* SUPPLIED RECORDS *
__________________________________________________

(* ===== verification/ScheduledStart.v ===== *)
(** * Scheduled starts

    Models [scheduledstart/start.go], the ticker of [cron/scheduler_cron.go] and the
    schedule store and runtime lock of [fxadapter/dag_cron_store.go].  Times are
    milliseconds; the cron library is an argument. *)

From S2P Require Import Prelude GoStrings GoTime Json NodeConfig DagStore ApplyOps WakeupPayload RunStore RunService.

Definition ErrScheduleStateChanged : string := "ErrScheduleStateChanged".
Definition scheduledTriggerSource : string := "scheduled".

Record ScheduledDAGStartRequest := mkScheduledStart {
  ss_DagKey : string; ss_TriggerSource : string; ss_IdempotencyKey : string; ss_DueAt : Z; ss_NextRunAt : Z;
}.

Definition normalizeRequest (req : ScheduledDAGStartRequest) : result error (string * Z * Z * string) :=
  let dagKey := TrimSpace (ss_DagKey req) in
  let idempotencyKey := TrimSpace (ss_IdempotencyKey req) in
  if String.eqb dagKey EmptyString then Err (plain_error "scheduled start: dag_key required")
  else if IsZero (ss_DueAt req) then Err (Errorf [] (Sprintf "scheduled start %q: due_at required" [dagKey]))
  else if IsZero (ss_NextRunAt req) then Err (Errorf [] (Sprintf "scheduled start %q: next_run_at required" [dagKey]))
  else if String.eqb idempotencyKey EmptyString then Err (Errorf [] (Sprintf "scheduled start %q: idempotency_key required" [dagKey]))
  else if negb (String.eqb (TrimSpace (ss_TriggerSource req)) "scheduled")
  then Err (Errorf [] (Sprintf "scheduled start %q: trigger_source must be scheduled" [dagKey]))
  else Ok (dagKey, ss_DueAt req, ss_NextRunAt req, idempotencyKey).

Definition scheduledRunKey (dagKey idempotencyKey : string) : string := dagKey +:+ "#run-" +:+ TrimSpace idempotencyKey.

Definition rejectBlockedScheduledStart (dagKey : string) (readyRootNodes scheduledWakeups : Z) : result error unit :=
  guard_err (negb ((0 <? readyRootNodes)%Z && (scheduledWakeups =? 0)%Z))
    (Errorf [] (Sprintf "scheduled start %q: ready root nodes=%d but scheduled wakeups=0; root dispatch is blocked by missing assigned_to or node.config.exec" [dagKey; pretty readyRootNodes])).

(** The row is still scheduled for the time that is due. *)
Definition lockScheduledDAG (dagKey : string) (dueAt : Z) : M DAG :=
  dag ← catch (GetDAG dagKey)
    (fun e => if errors_Is e ErrNotFound then fail (Errorf [] (Sprintf "scheduled start: dag not found: %s" [dagKey]))
              else fail (Errorf (err_is e) (Sprintf "GetDAGForUpdate: %w" [])));
  _ ← guardM (String.eqb (TrimSpace (dg_Trigger dag)) "scheduled" && negb (String.eqb (TrimSpace (dg_CronExpr dag)) EmptyString))
        (Errorf [ErrScheduleStateChanged] (Sprintf "%w: dag_key=%s schedule disabled" [dagKey]));
  _ ← guardM (bool_decide (TimePtr (dg_NextRunAt dag) = Some dueAt))
        (Errorf [ErrScheduleStateChanged] (Sprintf "%w: dag_key=%s due_at=%s" [dagKey; RFC3339Nano dueAt]));
  mret dag.

Definition set_next_run (next : option Z) (d : DAG) : DAG :=
  mkDAG (dg_DagKey d) (dg_Version d) (dg_Title d) (dg_Description d) (dg_Status d) (dg_CreatedBy d) (dg_Metadata d)
    (dg_Trigger d) (dg_OwnerID d) (dg_CronExpr d) next.

(** [next_run_at = :due_at] on a scheduled row; NULL equals nothing. *)
Definition due_row (dagKey : string) (dueAt : option Z) (d : DAG) : bool :=
  String.eqb (dg_DagKey d) dagKey && String.eqb (dg_Trigger d) "scheduled" && negb (String.eqb (dg_CronExpr d) EmptyString)
  && match dg_NextRunAt d, dueAt with Some a, Some b => (a =? b)%Z | _, _ => false end.

Definition UpdateScheduledDAGNextRun (dagKey : string) (dueAt nextRunAt : Z) : M nat :=
  update_dags (due_row dagKey (TimeValuePtr dueAt)) (set_next_run (TimeValuePtr nextRunAt)).

Definition advanceNextRunTx (dagKey : string) (dueAt nextRunAt : Z) : M unit :=
  rows ← UpdateScheduledDAGNextRun dagKey dueAt nextRunAt;
  guardM (rows =? 1)%nat (Errorf [ErrScheduleStateChanged] (Sprintf "%w: dag_key=%s rows=%d" [dagKey; pretty rows])).

Section start.
Context (byte_len : RawMessage -> Z) (now_text : string) (now_ms : Z).

(** The body of the transaction. *)
Definition scheduledStartTx (dagKey runKey : string) (dueAt nextRunAt : Z) : M unit :=
  lockedDAG ← lockScheduledDAG dagKey dueAt;
  run ← CreateRun (mkCreateRun runKey dagKey (dg_Version lockedDAG) scheduledTriggerSource RawEmpty);
  _ ← CloneNodesForRun dagKey (rn_ID run);
  '(readyRootNodes, scheduledWakeups) ← PromoteAndScheduleRunRoots byte_len now_text now_ms dagKey (rn_ID run);
  _ ← lift (rejectBlockedScheduledStart dagKey (Z.of_nat readyRootNodes) scheduledWakeups);
  advanceNextRunTx dagKey dueAt nextRunAt.

(** The run of this time exists: its roots are scheduled again while it is running, and
    the schedule moves on.  No other transaction comes between the reads and this one. *)
Definition advanceConsumedRun (dagKey runKey : string) (dueAt nextRunAt : Z) (txErr : error) : M unit :=
  existing ← GetRun runKey;
  match existing with
  | None => fail (Errorf (err_is txErr) (Sprintf "scheduled start %q: unresolved unique violation for run_key=%s: %w" [dagKey; runKey]))
  | Some run =>
      _ ← guardM (str_in (rn_Status run) ["running"; "succeeded"; "failed"; "cancelled"])
            (Errorf [] (Sprintf "scheduled start %q: unexpected run status %q for run_key=%s" [dagKey; rn_Status run; runKey]));
      catch
        (_ ← lockScheduledDAG dagKey dueAt;
         _ ← (if String.eqb (rn_Status run) "running"
              then _ ← ScheduleRootWakeups byte_len now_text now_ms dagKey (rn_ID run); mret tt else mret tt);
         advanceNextRunTx dagKey dueAt nextRunAt)
        (fun e => fail (Errorf (err_is e) (Sprintf "scheduled start %q: advance consumed run %s: %w" [dagKey; runKey])))
  end.

Definition Start (req : ScheduledDAGStartRequest) : M unit :=
  '(dagKey, dueAt, nextRunAt, idempotencyKey) ← lift (normalizeRequest req);
  let runKey := scheduledRunKey dagKey idempotencyKey in
  catch (scheduledStartTx dagKey runKey dueAt nextRunAt)
    (fun txErr =>
       if negb (errors_Is txErr ErrUnique) then fail (Errorf (err_is txErr) (Sprintf "scheduled start %q: %w" [dagKey]))
       else advanceConsumedRun dagKey runKey dueAt nextRunAt txErr).
End start.

(** ** The schedule store *)

Record DueDAG := mkDue { du_DagKey : string; du_CronExpr : string; du_DueAt : Z }.

Definition due_now (nowMillis : Z) (d : DAG) : bool :=
  String.eqb (dg_Trigger d) "scheduled" && negb (String.eqb (dg_CronExpr d) EmptyString)
  && match dg_NextRunAt d with Some t => (t <=? nowMillis)%Z | None => false end.

(** [ORDER BY next_run_at ASC, id ASC]: rows are in the order of their ids, and rows of
    one time keep it. *)
Fixpoint insert_due (d : DAG) (l : list DAG) : list DAG :=
  match l with
  | [] => [d]
  | x :: rest => if (default 0 (dg_NextRunAt d) <=? default 0 (dg_NextRunAt x))%Z then d :: l else x :: insert_due d rest
  end.

Definition ListDueScheduledTaskDags (nowMillis : Z) (s : db) : list DAG :=
  foldr insert_due [] (List.filter (due_now nowMillis) (db_dags s)).

Definition DueDAGs (now : Z) (s : db) : result error (list DueDAG) :=
  map_result (fun row =>
    match dg_NextRunAt row with
    | None => Err (Errorf [] (Sprintf "scheduled dag %q has null next_run_at" [dg_DagKey row]))
    | Some t => Ok (mkDue (dg_DagKey row) (dg_CronExpr row) (TimeValue t))
    end) (ListDueScheduledTaskDags now s).

(** ** The runtime lock *)

Record RuntimeLock := mkLock { lk_Key : string; lk_Holder : string; lk_ExpiresAt : Z }.

Definition sqliteRuntimeLockLease : Z := 120000.

(** [INSERT ... ON CONFLICT DO UPDATE ... WHERE lease_expires_at < now]: whether the lock
    was taken. *)
Definition TryLock (now : Z) (key holder : string) (locks : list RuntimeLock) : bool * list RuntimeLock :=
  let fresh := mkLock key holder (now + sqliteRuntimeLockLease) in
  if existsb (fun l => String.eqb (lk_Key l) key) locks then
    let '(rows, n) := sql_update (fun l => String.eqb (lk_Key l) key && (lk_ExpiresAt l <? now)%Z) (fun _ => fresh) locks in
    (negb (n =? 0)%nat, rows)
  else (true, locks ++ [fresh]).

Definition lock_not_held : error := plain_error "cron: runtime lock was not held by holder".

Definition Renew (now : Z) (key holder : string) (locks : list RuntimeLock) : result error (list RuntimeLock) :=
  let '(rows, n) := sql_update (fun l => String.eqb (lk_Key l) key && String.eqb (lk_Holder l) holder)
                      (fun l => mkLock (lk_Key l) (lk_Holder l) (now + sqliteRuntimeLockLease)) locks in
  if (n =? 0)%nat then Err lock_not_held else Ok rows.

Definition Unlock (key holder : string) (locks : list RuntimeLock) : result error (list RuntimeLock) :=
  let '(rows, n) := sql_delete (fun l => String.eqb (lk_Key l) key && String.eqb (lk_Holder l) holder) locks in
  if (n =? 0)%nat then Err lock_not_held else Ok rows.

(** ** The ticker *)

Definition TickErrorClassInfrastructure : string := "infrastructure".
Definition TickErrorClassValidation : string := "validation".

Definition classifyTickError (class op : string) (e : error) : error :=
  Errorf (err_is e) (Sprintf "cron tick %s error (%s): %v" [op; class]).

Definition scheduledIdempotencyKey (dag : DueDAG) : string :=
  "scheduled:" +:+ TrimSpace (du_DagKey dag) +:+ ":" +:+ RFC3339Nano (du_DueAt dag).

(** [errors.Join] of the errors of the DAGs. *)
Definition joinDAGErrors (errs : list error) : option error :=
  match errs with
  | [] => None
  | [e] => Some e
  | _ => Some (Errorf (mjoin (err_is <$> errs)) (Sprintf "%v" []))
  end.

Section ticker.
Context {schedule : Type} (cron_parse : string -> option schedule) (cron_next : schedule -> Z -> Z).
Context (byte_len : RawMessage -> Z) (now_text : string) (now_ms : Z).

Definition nextRunAt (dag : DueDAG) (now : Z) : result error Z :=
  map_err (classifyTickError TickErrorClassValidation "parse_cron_expr") (NextDAGRunAt cron_parse cron_next (du_CronExpr dag) now).

Definition due_request (dag : DueDAG) (next : Z) : ScheduledDAGStartRequest :=
  mkScheduledStart (TrimSpace (du_DagKey dag)) scheduledTriggerSource (scheduledIdempotencyKey dag) (du_DueAt dag) next.

Definition triggerDueDAG (dag : DueDAG) (now : Z) : M unit :=
  next ← lift (nextRunAt dag now);
  let req := due_request dag next in
  catch (Start byte_len now_text now_ms req) (fun e => fail (Errorf (err_is e) (Sprintf "dag_key=%s start_dag: %w" [ss_DagKey req]))).

(** A DAG that fails does not stop the others. *)
Fixpoint trigger_loop (dags : list DueDAG) (now : Z) (s : db) : nat * list error * db :=
  match dags with
  | [] => (0, [], s)
  | dag :: dags =>
      match triggerDueDAG dag now s with
      | Ok (_, s) => let '(n, errs, s) := trigger_loop dags now s in (S n, errs, s)
      | Err e => let '(n, errs, s) := trigger_loop dags now s in (n, e :: errs, s)
      end
  end.

(** The scan under the lock. *)
Definition tick_body (now : Z) (s : db) : nat * option error * db :=
  match DueDAGs now s with
  | Err e => (0, Some (classifyTickError TickErrorClassInfrastructure "scan" e), s)
  | Ok dags => let '(n, errs, s) := trigger_loop dags now s in (n, joinDAGErrors errs, s)
  end.

(** [renewal]: what the renewals of the lock during the scan did to the table, and the
    error the last one reported.  The number of starts, the error and both tables. *)
Definition Tick (lockKey holder : string) (lock_now : Z) (renewal : list RuntimeLock -> list RuntimeLock * option error)
    (now : Z) (locks : list RuntimeLock) (s : db) : nat * option error * list RuntimeLock * db :=
  let '(acquired, locks) := TryLock lock_now lockKey holder locks in
  if negb acquired then (0, None, locks, s)
  else
    let '(triggered, err, s) := tick_body now s in
    let '(locks, renewErr) := renewal locks in
    let err := match renewErr, err with
               | Some e, None => Some (classifyTickError TickErrorClassInfrastructure "runtime_lock_renew" e)
               | _, _ => err
               end in
    match Unlock lockKey holder locks with
    | Ok locks => (triggered, err, locks, s)
    | Err e =>
        (triggered, match err with None => Some (classifyTickError TickErrorClassInfrastructure "runtime_lock_release" e) | _ => err end, locks, s)
    end.
End ticker.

__________________________________________________

* WORK REQUEST *
Across the data above, count every line with "scheduledRunKey" in it and write only the total.

* OUTPUT OF THE EXERCISE *
2